TASK DETAILS -> Restate all the data exactly, so that each line is the same as before.

==== PROVIDED RECORDS

(* ===== verification/UploadDelivery.v ===== *)
(** * An interrupted upload delivers

    The client ([UploadClient.v]) over the relay ([UploadNet.v]): with few enough
    disturbed requests an upload ends, and what its claim fetches is the ciphertext
    the layout describes. *)
From S2P Require Import Prelude.
From S2P Require Import Text.
From S2P Require Import ChunkCipher.
From S2P Require Import Limits.
From S2P Require Import Store.
From S2P Require Import Mailbox.
From S2P Require Import UploadHttp.
From S2P Require Import MailboxFacts.
From S2P Require Import Relay.
From S2P Require Import SealedLayout.
From S2P Require Import Link.
From S2P Require Import UploadClient.
From S2P Require Import UploadClientFacts.
From S2P Require Import UploadNet.
Local Open Scope Z_scope.

(** What a run is about: the relay takes resumable uploads, the requests come in
    between [lo] and [hi], less than a day apart, and the tokens the relay draws for
    this client are fresh ones without white space around them. *)
Record net_ok `{!Blake3Hash} (app : App) (meta : DepositMeta) (tok : nat → Token)
    (mine : Token → bool) (events : nat → Event) (lo hi : Z) : Prop := {
  net_enabled : app.(app_uploads_enabled) = true;
  net_ttl : 0 <= meta.(dm_ttl);
  net_max_ttl : 0 <= app.(app_limits).(max_ttl_secs);
  net_lo : 0 <= lo;
  net_day : hi <= lo + UPLOAD_IDLE_SECS;
  net_room : hi + UPLOAD_IDLE_SECS + meta.(dm_ttl) <= I64_MAX;
  net_mine : ∀ i, mine (tok i) = true;
  net_fresh : ∀ i j, tok i = tok j → i = j;
  net_trim : ∀ i, str_trim (tok i) = tok i;
  net_clock : ∀ i, lo <= (events i).(ev_now) < hi ∧ lo <= (events i).(ev_t_end) < hi }.

(** At most [k] requests meet anything but an answer. *)
Definition disturbed_at_most (k : nat) (events : nat → Event) : Prop :=
  ∃ bad : gset nat, (size bad ≤ k)%nat ∧ ∀ i, i ∉ bad → (events i).(ev_fate) = Fine.

(** What the caller hands in: nothing, or a session of this relay still open. *)
Definition resumable (ct : bytes) (meta : DepositMeta) (mine : Token → bool) (hi : Z)
    (relay : string) (session : option UploadSession) (m : Mailbox) : Prop :=
  match session with
  | Some s => s.(us_relay) = trim_slashes relay ∧ s.(us_length) = zlen ct ∧
      mine s.(us_id) = true ∧ ∃ n, open_at ct meta hi s.(us_id) n m
  | None => True
  end.

Section delivery.
Context `{!Blake3Hash, !Aes256Gcm, !Aes256GcmLaws}.
Context (app : App) (meta : DepositMeta) (tok : nat → Token) (mine : Token → bool)
  (events : nat → Event) (lo hi : Z) (Hnet : net_ok app meta tok mine events lo hi).

(** A committed session is a deposit anyone with the claim fetches. *)
Lemma done_fetches ct id c m now :
  done_at app ct meta lo id c m →
  lo <= now < lo + Z.min meta.(dm_ttl) app.(app_limits).(max_ttl_secs) →
  (fetch c now m).1 = Ok (mkClaimed meta.(dm_encapped_key) ct).
Proof.
  intros (u & e & f & g & _ & _ & _ & _ & _ & He & Hk & Hd & Hx & Hf & <-) Hnow. rewrite <- Hk.
  pose proof (net_lo _ _ _ _ _ _ _ Hnet). pose proof (net_ttl _ _ _ _ _ _ _ Hnet).
  pose proof (net_max_ttl _ _ _ _ _ _ _ Hnet).
  apply (fetch_serves c now m e f); [done|done| |done].
  rewrite i64_as_u64_small by lia. lia.
Qed.

Lemma delivers l plain whole relay session m k
    (Hlay : layout_ok l) (Hvec : to_vec l (fun _ => Some plain) = Ok whole)
    (Hsz : zlen whole <= I64_MAX)
    (Hm : mailbox_inv tok mine 0 m) (Hstart : resumable whole meta mine hi relay session m)
    (Hcalm : disturbed_at_most k events) (Hk : Z.of_nat k <= MAX_QUIET_RETRIES) :
  ∃ r c, @upload World (relay_outside app plain tok mine events) _ l meta
      (S k) (S (length whole)) relay session (mkWorld m 0) = Some (r, c) ∧
    ((∃ done, r = Ok done ∧ head c.(cl_sessions) = Some None ∧
        ∀ now, lo <= now < lo + Z.min meta.(dm_ttl) app.(app_limits).(max_ttl_secs) →
          (fetch done.(co_claim) now c.(cl_world).(wd_mailbox)).1 = Ok (mkClaimed meta.(dm_encapped_key) whole)) ∨
     (session = None ∧ ∃ e, r = Err e ∧ ∀ why, e ≠ Unavailable why)).
Proof.
  destruct Hnet as [Hen Httl Hmax Hlo Hday Hroom Hmine Hinj Htrim Hclock].
  pose proof (world_laws app plain whole meta tok mine events lo hi Hen Hsz Httl Hmax Hlo Hday Hroom
    Hmine Hinj Htrim Hclock) as HL.
  destruct (@upload_completes World (relay_outside app plain tok mine events) _ _ l meta plain whole _ _ _ HL
    Hlay Hvec ltac:(unfold I64_MAX, U64_MAX, SEGMENT_BYTES in *; lia) relay session (mkWorld m 0) k)
    as (r & c & Hup & Hend); try done.
  - destruct session as [s|]; [|done]. destruct Hstart as (_ & Hl & Hid & n & Ho). split; [done|].
    by exists (SOpen n).
  - destruct Hcalm as (bad & Hs & Hf). exists bad. auto.
  - intros s ->. by destruct Hstart.
  - exists r, c. rewrite Nat2Z.id in Hup. split; [done|]. destruct Hend as [(done & id & -> & Hh & Hs)|Hend]; [left|by right].
    exists done. split; [done|]. split; [done|]. intros now Hnow. destruct Hh as (_ & _ & _ & Hh).
    by eapply done_fetches.
Qed.


End delivery.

========

WRITTEN ANSWER ->
(* ===== verification/UploadDelivery.v ===== *)
(** * An interrupted upload delivers

    The client ([UploadClient.v]) over the relay ([UploadNet.v]): with few enough
    disturbed requests an upload ends, and what its claim fetches is the ciphertext
    the layout describes. *)
From S2P Require Import Prelude.
From S2P Require Import Text.
From S2P Require Import ChunkCipher.
From S2P Require Import Limits.
From S2P Require Import Store.
From S2P Require Import Mailbox.
From S2P Require Import UploadHttp.
From S2P Require Import MailboxFacts.
From S2P Require Import Relay.
From S2P Require Import SealedLayout.
From S2P Require Import Link.
From S2P Require Import UploadClient.
From S2P Require Import UploadClientFacts.
From S2P Require Import UploadNet.
Local Open Scope Z_scope.

(** What a run is about: the relay takes resumable uploads, the requests come in
    between [lo] and [hi], less than a day apart, and the tokens the relay draws for
    this client are fresh ones without white space around them. *)
Record net_ok `{!Blake3Hash} (app : App) (meta : DepositMeta) (tok : nat → Token)
    (mine : Token → bool) (events : nat → Event) (lo hi : Z) : Prop := {
  net_enabled : app.(app_uploads_enabled) = true;
  net_ttl : 0 <= meta.(dm_ttl);
  net_max_ttl : 0 <= app.(app_limits).(max_ttl_secs);
  net_lo : 0 <= lo;
  net_day : hi <= lo + UPLOAD_IDLE_SECS;
  net_room : hi + UPLOAD_IDLE_SECS + meta.(dm_ttl) <= I64_MAX;
  net_mine : ∀ i, mine (tok i) = true;
  net_fresh : ∀ i j, tok i = tok j → i = j;
  net_trim : ∀ i, str_trim (tok i) = tok i;
  net_clock : ∀ i, lo <= (events i).(ev_now) < hi ∧ lo <= (events i).(ev_t_end) < hi }.

(** At most [k] requests meet anything but an answer. *)
Definition disturbed_at_most (k : nat) (events : nat → Event) : Prop :=
  ∃ bad : gset nat, (size bad ≤ k)%nat ∧ ∀ i, i ∉ bad → (events i).(ev_fate) = Fine.

(** What the caller hands in: nothing, or a session of this relay still open. *)
Definition resumable (ct : bytes) (meta : DepositMeta) (mine : Token → bool) (hi : Z)
    (relay : string) (session : option UploadSession) (m : Mailbox) : Prop :=
  match session with
  | Some s => s.(us_relay) = trim_slashes relay ∧ s.(us_length) = zlen ct ∧
      mine s.(us_id) = true ∧ ∃ n, open_at ct meta hi s.(us_id) n m
  | None => True
  end.

Section delivery.
Context `{!Blake3Hash, !Aes256Gcm, !Aes256GcmLaws}.
Context (app : App) (meta : DepositMeta) (tok : nat → Token) (mine : Token → bool)
  (events : nat → Event) (lo hi : Z) (Hnet : net_ok app meta tok mine events lo hi).

(** A committed session is a deposit anyone with the claim fetches. *)
Lemma done_fetches ct id c m now :
  done_at app ct meta lo id c m →
  lo <= now < lo + Z.min meta.(dm_ttl) app.(app_limits).(max_ttl_secs) →
  (fetch c now m).1 = Ok (mkClaimed meta.(dm_encapped_key) ct).
Proof.
  intros (u & e & f & g & _ & _ & _ & _ & _ & He & Hk & Hd & Hx & Hf & <-) Hnow. rewrite <- Hk.
  pose proof (net_lo _ _ _ _ _ _ _ Hnet). pose proof (net_ttl _ _ _ _ _ _ _ Hnet).
  pose proof (net_max_ttl _ _ _ _ _ _ _ Hnet).
  apply (fetch_serves c now m e f); [done|done| |done].
  rewrite i64_as_u64_small by lia. lia.
Qed.

Lemma delivers l plain whole relay session m k
    (Hlay : layout_ok l) (Hvec : to_vec l (fun _ => Some plain) = Ok whole)
    (Hsz : zlen whole <= I64_MAX)
    (Hm : mailbox_inv tok mine 0 m) (Hstart : resumable whole meta mine hi relay session m)
    (Hcalm : disturbed_at_most k events) (Hk : Z.of_nat k <= MAX_QUIET_RETRIES) :
  ∃ r c, @upload World (relay_outside app plain tok mine events) _ l meta
      (S k) (S (length whole)) relay session (mkWorld m 0) = Some (r, c) ∧
    ((∃ done, r = Ok done ∧ head c.(cl_sessions) = Some None ∧
        ∀ now, lo <= now < lo + Z.min meta.(dm_ttl) app.(app_limits).(max_ttl_secs) →
          (fetch done.(co_claim) now c.(cl_world).(wd_mailbox)).1 = Ok (mkClaimed meta.(dm_encapped_key) whole)) ∨
     (session = None ∧ ∃ e, r = Err e ∧ ∀ why, e ≠ Unavailable why)).
Proof.
  destruct Hnet as [Hen Httl Hmax Hlo Hday Hroom Hmine Hinj Htrim Hclock].
  pose proof (world_laws app plain whole meta tok mine events lo hi Hen Hsz Httl Hmax Hlo Hday Hroom
    Hmine Hinj Htrim Hclock) as HL.
  destruct (@upload_completes World (relay_outside app plain tok mine events) _ _ l meta plain whole _ _ _ HL
    Hlay Hvec ltac:(unfold I64_MAX, U64_MAX, SEGMENT_BYTES in *; lia) relay session (mkWorld m 0) k)
    as (r & c & Hup & Hend); try done.
  - destruct session as [s|]; [|done]. destruct Hstart as (_ & Hl & Hid & n & Ho). split; [done|].
    by exists (SOpen n).
  - destruct Hcalm as (bad & Hs & Hf). exists bad. auto.
  - intros s ->. by destruct Hstart.
  - exists r, c. rewrite Nat2Z.id in Hup. split; [done|]. destruct Hend as [(done & id & -> & Hh & Hs)|Hend]; [left|by right].
    exists done. split; [done|]. split; [done|]. intros now Hnow. destruct Hh as (_ & _ & _ & Hh).
    by eapply done_fetches.
Qed.


End delivery.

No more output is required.